I did a quick test on my system to verify this behavior. Does yours do something different?
Same deal with the mknod. If the character device already exists, the -m 0660 will not change the permissions. If you want to make sure the permissions are a certain way, then use chmod after the mknod.
comment:35 by , 14 years ago
Sounds reasonable. I tend towards doing rm -r first, to have a clean slate. If you change the permissions once manually though, does that fix the problem permanently or do you have to change them again e.g. after reboot? If so it would be interesting to know why.

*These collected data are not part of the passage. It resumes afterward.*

(* ===== verification/Verifier.v ===== *)
(** * The verifier interface and the attribute policy

    [trustflow/attestation/verification/interface]: the comparison of a
    report's attributes with a policy and [VerifyReport], which every platform
    inherits.  The abstract specification of a policy entry is [satisfies]. *)

From S2P Require Import Prelude CppStd External Common Samples.

Definition kUaAttrPlatform : string := "PLATFORM".
Definition kUaAttrPlatformHwVer : string := "PLATFORMHWVERSION".
Definition kUaAttrPlatformSwVer : string := "PLATFORMSWVERSION".
Definition kUaAttrSecureFlags : string := "SECUREFLAGS".
Definition kUaAttrMrplatform : string := "MRPLATFORM".
Definition kUaAttrMrboot : string := "MRBOOT".
Definition kUaAttrMrTa : string := "MRTRUSTAPP".
Definition kUaAttrMrTaDyn : string := "MRTRUSTAPPDYN".
Definition kUaAttrSigner : string := "SIGNER".
Definition kUaAttrProdID : string := "PRODID".
Definition kUaAttrIsvSvn : string := "ISVSVN".
Definition kUaAttrDebugDisabled : string := "DEBUGDISABLED".
Definition kUaAttrUserData : string := "USERDATA".
Definition kUaAttrPublickey : string := "PUBLICKEY".
Definition kUaAttrNonce : string := "NONCE".

Definition is_empty (s : string) : bool := String.eqb s "".

Lemma is_empty_true s : is_empty s = true <-> s = "".
Proof. apply String.eqb_eq. Qed.

Lemma is_empty_false s : is_empty s = false <-> s <> "".
Proof. apply String.eqb_neq. Qed.

Section Model.
Context `{Fmt} `{Absl} `{Hashes}.

(** The argument [std::string* error_msg]: [None] is [nullptr], [Some s] points
    at a string that holds [s].  A check returns its result and the string. *)
Definition store_msg (error_msg : option string) (s : string) : option string :=
  match error_msg with Some _ => Some s | None => None end.

(** The message of a failed comparison. *)
Definition not_match : string := "{} is not match: actual {} vs expected {}.".

Definition IsStrEqual (name actual_value expected_value : string) (required : bool)
    (error_msg : option string) : outcome (bool * option string) :=
  let result :=
    (is_empty expected_value && negb required) || EqualsIgnoreCase expected_value actual_value in
  let args := [FStr name; FStr actual_value; FStr expected_value] in
  let error_msg := if negb result then store_msg error_msg (fmt_format not_match args)
                   else error_msg in
  _ ← YACL_ENFORCE result not_match args;
  mret (result, error_msg).

Definition StrToBoolean (bool_str : string) : bool :=
  EqualsIgnoreCase bool_str "true" || String.eqb bool_str "1".

Definition IsBoolEqual (name actual_value expected_value : string) (required : bool)
    (error_msg : option string) : outcome (bool * option string) :=
  let result :=
    (is_empty expected_value && negb required)
    || Bool.eqb (StrToBoolean expected_value) (StrToBoolean actual_value) in
  let error_msg :=
    if negb result
    then store_msg error_msg
           (fmt_format not_match [FStr name; FStr actual_value; FStr expected_value])
    else error_msg in
  mret (result, error_msg).

(** [*error_msg = ...] in a handler: the pointer is not tested. *)
Definition store_msg_unchecked (error_msg : option string) (s : string)
    : outcome (bool * option string) :=
  match error_msg with
  | Some _ => mret (false, Some s)
  | None => UB "null error_msg"
  end.

(** The two operands of [<=] are evaluated left to right. *)
Definition IsGreaterEqualThan (name actual_value expected_value : string) (required : bool)
    (error_msg : option string) : outcome (bool * option string) :=
  let args := [FStr actual_value; FStr expected_value] in
  let try_body :=
    if is_empty expected_value && negb required then mret true
    else x ← stoi expected_value; y ← stoi actual_value; mret (x <=? y) in
  match try_body with
  | Ok result =>
      mret (result,
            if negb result
            then store_msg error_msg
                   (fmt_format "{} is not match: actual {} is not large than expected {}."
                      (FStr name :: args))
            else error_msg)
  | Throw ex =>
      match exn_cls ex with
      | StdException "std::invalid_argument" =>
          store_msg_unchecked error_msg
            (fmt_format "std::invalid_argument, actual {} or expected {}" args)
      | StdException "std::out_of_range" =>
          store_msg_unchecked error_msg
            (fmt_format "std::out_of_range, actual {} or expected {}" args)
      | _ => Throw ex
      end
  | UB w => UB w
  end.

(** [if (!check(..., error_msg)) { return false; } rest] *)
Definition and_then (check rest : option string -> outcome (bool * option string))
    (error_msg : option string) : outcome (bool * option string) :=
  '(ok, error_msg) ← check error_msg;
  if ok : bool then rest error_msg else mret (false, error_msg).

Notation "c ;? k" := (and_then c k) (at level 60, right associativity).

Definition AttrsIsMatch (actual_attrs expected_attrs : UnifiedAttestationAttributes)
    : option string -> outcome (bool * option string) :=
  let a := actual_attrs in
  let e := expected_attrs in
  IsStrEqual kUaAttrPlatform a.(str_tee_platform) e.(str_tee_platform) false ;?
  IsStrEqual kUaAttrPlatformHwVer a.(hex_platform_hw_version) e.(hex_platform_hw_version) false ;?
  IsStrEqual kUaAttrPlatformSwVer a.(hex_platform_sw_version) e.(hex_platform_sw_version) false ;?
  IsStrEqual kUaAttrSecureFlags a.(hex_secure_flags) e.(hex_secure_flags) false ;?
  IsStrEqual kUaAttrMrplatform a.(hex_platform_measurement) e.(hex_platform_measurement) false ;?
  IsStrEqual kUaAttrMrboot a.(hex_boot_measurement) e.(hex_boot_measurement) false ;?
  IsStrEqual kUaAttrMrTa a.(hex_ta_measurement) e.(hex_ta_measurement) false ;?
  IsStrEqual kUaAttrMrTaDyn a.(hex_ta_dyn_measurement) e.(hex_ta_dyn_measurement) false ;?
  IsStrEqual kUaAttrSigner a.(hex_signer) e.(hex_signer) false ;?
  IsStrEqual kUaAttrProdID a.(hex_prod_id) e.(hex_prod_id) false ;?
  IsGreaterEqualThan kUaAttrIsvSvn a.(str_min_isvsvn) e.(str_min_isvsvn) false ;?
  IsBoolEqual kUaAttrDebugDisabled a.(bool_debug_disabled) e.(bool_debug_disabled) false ;?
  IsStrEqual kUaAttrUserData a.(hex_user_data) e.(hex_user_data) false ;?
  (fun error_msg =>
     if negb (is_empty e.(hex_hash_or_pem_pubkey)) then
       let expected_hash := Sha256 (s2b e.(hex_hash_or_pem_pubkey)) in
       let expected_hash_hex := BytesToHexString expected_hash in
       IsStrEqual kUaAttrPublickey a.(hex_hash_or_pem_pubkey) expected_hash_hex false error_msg
     else mret (true, error_msg)) ;?
  IsStrEqual kUaAttrNonce a.(hex_nonce) e.(hex_nonce) false ;?
  (fun error_msg => mret (true, error_msg)).

Definition msg_text (error_msg : option string) : string :=
  match error_msg with Some s => s | None => "" end.

(** The [for] loop from index [i] on. *)
Fixpoint verify_loop (actual_attrs : UnifiedAttestationAttributes) (i : Z)
    (entries : list UnifiedAttestationAttributes) (error_msgs : list string) : outcome unit :=
  match entries with
  | [] => YACL_THROW "Verify attributes failed:
 {}." [FList error_msgs]
  | expected_attrs :: rest =>
      '(matched, error_msg) ← AttrsIsMatch actual_attrs expected_attrs (Some "");
      if matched : bool then mret tt
      else verify_loop actual_attrs (i + 1) rest
             (error_msgs ++ [fmt_format "#{}: {}" [FInt i; FStr (msg_text error_msg)]])
  end.

Definition VerifyAttributes (actual_attrs : UnifiedAttestationAttributes)
    (policy : UnifiedAttestationPolicy) : outcome unit :=
  verify_loop actual_attrs 0 policy.(main_attributes) [].
End Model.

(** ** The abstract class

    [now] is what [time(NULL)] returns when [VerifyPlatform] asks for it. *)
Class AttestationVerifier (V : Type) := {
  ParseUnifiedReport : V -> UnifiedAttestationAttributes -> outcome UnifiedAttestationAttributes;
  VerifyPlatform : Z -> V -> outcome unit
}.

Definition VerifyReport `{Fmt} `{Absl} `{Hashes} {V} `{AttestationVerifier V}
    (now : Z) (v : V) (policy : UnifiedAttestationPolicy) : outcome unit :=
  _ ← VerifyPlatform now v;
  attrs ← ParseUnifiedReport v default_attrs;
  VerifyAttributes attrs policy.

(** ** What a policy entry means *)

(** A text field of an entry constrains the report only when it is set, and
    then up to letter case. *)
Definition field_ok (actual expected : string) : Prop :=
  expected <> "" -> lower expected = lower actual.

(** The security version is compared as a number: the report's is at least the
    one asked for. *)
Definition svn_ok (actual expected : string) : Prop :=
  expected <> "" -> exists x y, stoi expected = Ok x /\ stoi actual = Ok y /\ x <= y.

comment:36 by , 14 years ago
I really don't know. All these strange file systems and device filesystems, like procfs, devfs, sysfs, etc. are kind of a mystery to me. Once I get familiar with one of them, they change to something different.
Rebooting right now would be inconvenient to me, so I'm not inclined to test out what happens to permissions after a reboot (at the moment). I take it that you don't have a sysfs system available?
comment:37 by , 14 years ago
I do, but everything works without any problems on the systems I have available, and I am interested to know why something goes wrong on yours.
comment:38 by , 14 years ago
It could be because I'm not using a stock kernel. For various reasons, I upgraded to 2.6.32 awhile back. I've recently updated it to 2.6.32.39. I wouldn't be surprised if it behaves differently because I'm not using the stock RH 2.6.18 kernels. Every so often, I inadvertently boot up a stock kernel and of course the Vbox kernel modules don't work and have to be rebuilt for the 2.6.18 kernel. Then I eventually realize what happened and have to rebuild certain modules for 2.6.32 again once it's booted. Anyway, this may have something to do with how the permissions got changed as they did, though I'm not the only one with this issue on upgrading to 4.0.8. Seems like it would still be a good idea to explicitly set them in a separate command the way you want them. When I reboot, I'll try to run some tests on how the device permissions get set after a reboot and get back to you.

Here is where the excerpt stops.